What to work on:
Before doing anything else, copy the entries below exactly.

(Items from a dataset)
(** * cnab-to-oci: registry scope accumulation and the push-with-fallback protocol

    A shallow embedding of two Go files of the repository:

    - the token-scope accumulator ([tokenScopes], package docker), whose maps
      are Go reference values: the embedding keeps an explicit store of map
      objects so that sharing between a scope set, its clone and the tokens
      handed to [add] is visible;
    - the bundle pusher (src/remotes/push.go), written as state passing over
      an abstract registry transport.

    Logging is a side channel without influence on control flow and is left
    out of the embedding. *)

From stdpp Require Import gmap strings list fin_maps sorting.
From Stdlib Require Import ZArith Ascii.

#[local] Set Warnings "-clear-no-such-hyp".
Local Open Scope Z_scope.
Local Open Scope stdpp_scope.

(** ** Go [error] values

    [ErrAlreadyExists] is the sentinel [errdefs.ErrAlreadyExists]; [ErrLeaf]
    stands for any other leaf error; [WithCause] is an error of
    github.com/pkg/errors carrying a [Cause()]; [Errorf] is the value built by
    [fmt.Errorf], kept as its format and arguments. *)
Inductive error :=
| ErrAlreadyExists
| ErrLeaf (msg : string)
| WithCause (msg : string) (cause : error)
| Errorf (format : string) (args : list fmtArg)
with fmtArg :=
| ArgString (s : string)
| ArgError (e : error).

(** [errors.Cause]: unwrap as long as the error has a cause. *)
Fixpoint Cause (e : error) : error :=
  match e with
  | WithCause _ c => Cause c
  | _ => e
  end.

(** The test [errors.Cause(err) == errdefs.ErrAlreadyExists]. *)
Definition causeIsAlreadyExists (e : error) : bool :=
  match Cause e with
  | ErrAlreadyExists => true
  | _ => false
  end.

(** ** The pieces of Go's [strings] and [sort] packages the code calls.
    Separators are one-byte strings everywhere in this code. *)
Module GoStrings.

(** [strings.LastIndex(s, sep)]: index of the last [sep], or -1. *)
Fixpoint LastIndex (s : string) (sep : ascii) : Z :=
  match s with
  | EmptyString => -1
  | String a s' =>
      let r := LastIndex s' sep in
      if 0 <=? r then 1 + r
      else if decide (a = sep) then 0 else -1
  end.

(** [s[:n]] *)
Fixpoint sliceTo (s : string) (n : nat) {struct n} : string :=
  match n, s with
  | S n', String a s' => String a (sliceTo s' n')
  | _, _ => EmptyString
  end.

(** [s[n:]] *)
Fixpoint sliceFrom (s : string) (n : nat) {struct n} : string :=
  match n, s with
  | S n', String _ s' => sliceFrom s' n'
  | _, _ => s
  end.

(** [strings.Split(s, sep)] *)
Fixpoint Split (s : string) (sep : ascii) : list string :=
  match s with
  | EmptyString => [EmptyString]
  | String a s' =>
      if decide (a = sep) then EmptyString :: Split s' sep
      else match Split s' sep with
           | x :: r => String a x :: r
           | [] => [String a EmptyString]
           end
  end.

(** [strings.Join(elems, sep)] *)
Fixpoint Join (elems : list string) (sep : ascii) : string :=
  match elems with
  | [] => EmptyString
  | [x] => x
  | x :: r => x +:+ String sep (Join r sep)
  end.

(** [strings.TrimPrefix(s, "c")] for a one-byte prefix. *)
Definition TrimPrefix (s : string) (c : ascii) : string :=
  match s with
  | String a s' => if decide (a = c) then s' else s
  | EmptyString => s
  end.

(** [sort.Strings]: ascending bytewise order. *)
Definition sortStrings (l : list string) : list string :=
  merge_sort String.le l.

(** Does byte [c] occur in [s]? *)
Fixpoint occurs (c : ascii) (s : string) : bool :=
  match s with
  | EmptyString => false
  | String a s' => bool_decide (a = c) || occurs c s'
  end.

End GoStrings.

(** * Package docker: token scopes *)
Module Scope.
Import GoStrings.

(** ** Data model *)

(** Go maps are references; [loc] names a map object. *)
Abbreviation loc := positive (only parsing).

Response area:
(** * cnab-to-oci: registry scope accumulation and the push-with-fallback protocol

    A shallow embedding of two Go files of the repository:

    - the token-scope accumulator ([tokenScopes], package docker), whose maps
      are Go reference values: the embedding keeps an explicit store of map
      objects so that sharing between a scope set, its clone and the tokens
      handed to [add] is visible;
    - the bundle pusher (src/remotes/push.go), written as state passing over
      an abstract registry transport.

    Logging is a side channel without influence on control flow and is left
    out of the embedding. *)

From stdpp Require Import gmap strings list fin_maps sorting.
From Stdlib Require Import ZArith Ascii.

#[local] Set Warnings "-clear-no-such-hyp".
Local Open Scope Z_scope.
Local Open Scope stdpp_scope.

(** ** Go [error] values

    [ErrAlreadyExists] is the sentinel [errdefs.ErrAlreadyExists]; [ErrLeaf]
    stands for any other leaf error; [WithCause] is an error of
    github.com/pkg/errors carrying a [Cause()]; [Errorf] is the value built by
    [fmt.Errorf], kept as its format and arguments. *)
Inductive error :=
| ErrAlreadyExists
| ErrLeaf (msg : string)
| WithCause (msg : string) (cause : error)
| Errorf (format : string) (args : list fmtArg)
with fmtArg :=
| ArgString (s : string)
| ArgError (e : error).

(** [errors.Cause]: unwrap as long as the error has a cause. *)
Fixpoint Cause (e : error) : error :=
  match e with
  | WithCause _ c => Cause c
  | _ => e
  end.

(** The test [errors.Cause(err) == errdefs.ErrAlreadyExists]. *)
Definition causeIsAlreadyExists (e : error) : bool :=
  match Cause e with
  | ErrAlreadyExists => true
  | _ => false
  end.

(** ** The pieces of Go's [strings] and [sort] packages the code calls.
    Separators are one-byte strings everywhere in this code. *)
Module GoStrings.

(** [strings.LastIndex(s, sep)]: index of the last [sep], or -1. *)
Fixpoint LastIndex (s : string) (sep : ascii) : Z :=
  match s with
  | EmptyString => -1
  | String a s' =>
      let r := LastIndex s' sep in
      if 0 <=? r then 1 + r
      else if decide (a = sep) then 0 else -1
  end.

(** [s[:n]] *)
Fixpoint sliceTo (s : string) (n : nat) {struct n} : string :=
  match n, s with
  | S n', String a s' => String a (sliceTo s' n')
  | _, _ => EmptyString
  end.

(** [s[n:]] *)
Fixpoint sliceFrom (s : string) (n : nat) {struct n} : string :=
  match n, s with
  | S n', String _ s' => sliceFrom s' n'
  | _, _ => s
  end.

(** [strings.Split(s, sep)] *)
Fixpoint Split (s : string) (sep : ascii) : list string :=
  match s with
  | EmptyString => [EmptyString]
  | String a s' =>
      if decide (a = sep) then EmptyString :: Split s' sep
      else match Split s' sep with
           | x :: r => String a x :: r
           | [] => [String a EmptyString]
           end
  end.

(** [strings.Join(elems, sep)] *)
Fixpoint Join (elems : list string) (sep : ascii) : string :=
  match elems with
  | [] => EmptyString
  | [x] => x
  | x :: r => x +:+ String sep (Join r sep)
  end.

(** [strings.TrimPrefix(s, "c")] for a one-byte prefix. *)
Definition TrimPrefix (s : string) (c : ascii) : string :=
  match s with
  | String a s' => if decide (a = c) then s' else s
  | EmptyString => s
  end.

(** [sort.Strings]: ascending bytewise order. *)
Definition sortStrings (l : list string) : list string :=
  merge_sort String.le l.

(** Does byte [c] occur in [s]? *)
Fixpoint occurs (c : ascii) (s : string) : bool :=
  match s with
  | EmptyString => false
  | String a s' => bool_decide (a = c) || occurs c s'
  end.

End GoStrings.

(** * Package docker: token scopes *)
Module Scope.
Import GoStrings.

(** ** Data model *)

(** Go maps are references; [loc] names a map object. *)
Abbreviation loc := positive (only parsing).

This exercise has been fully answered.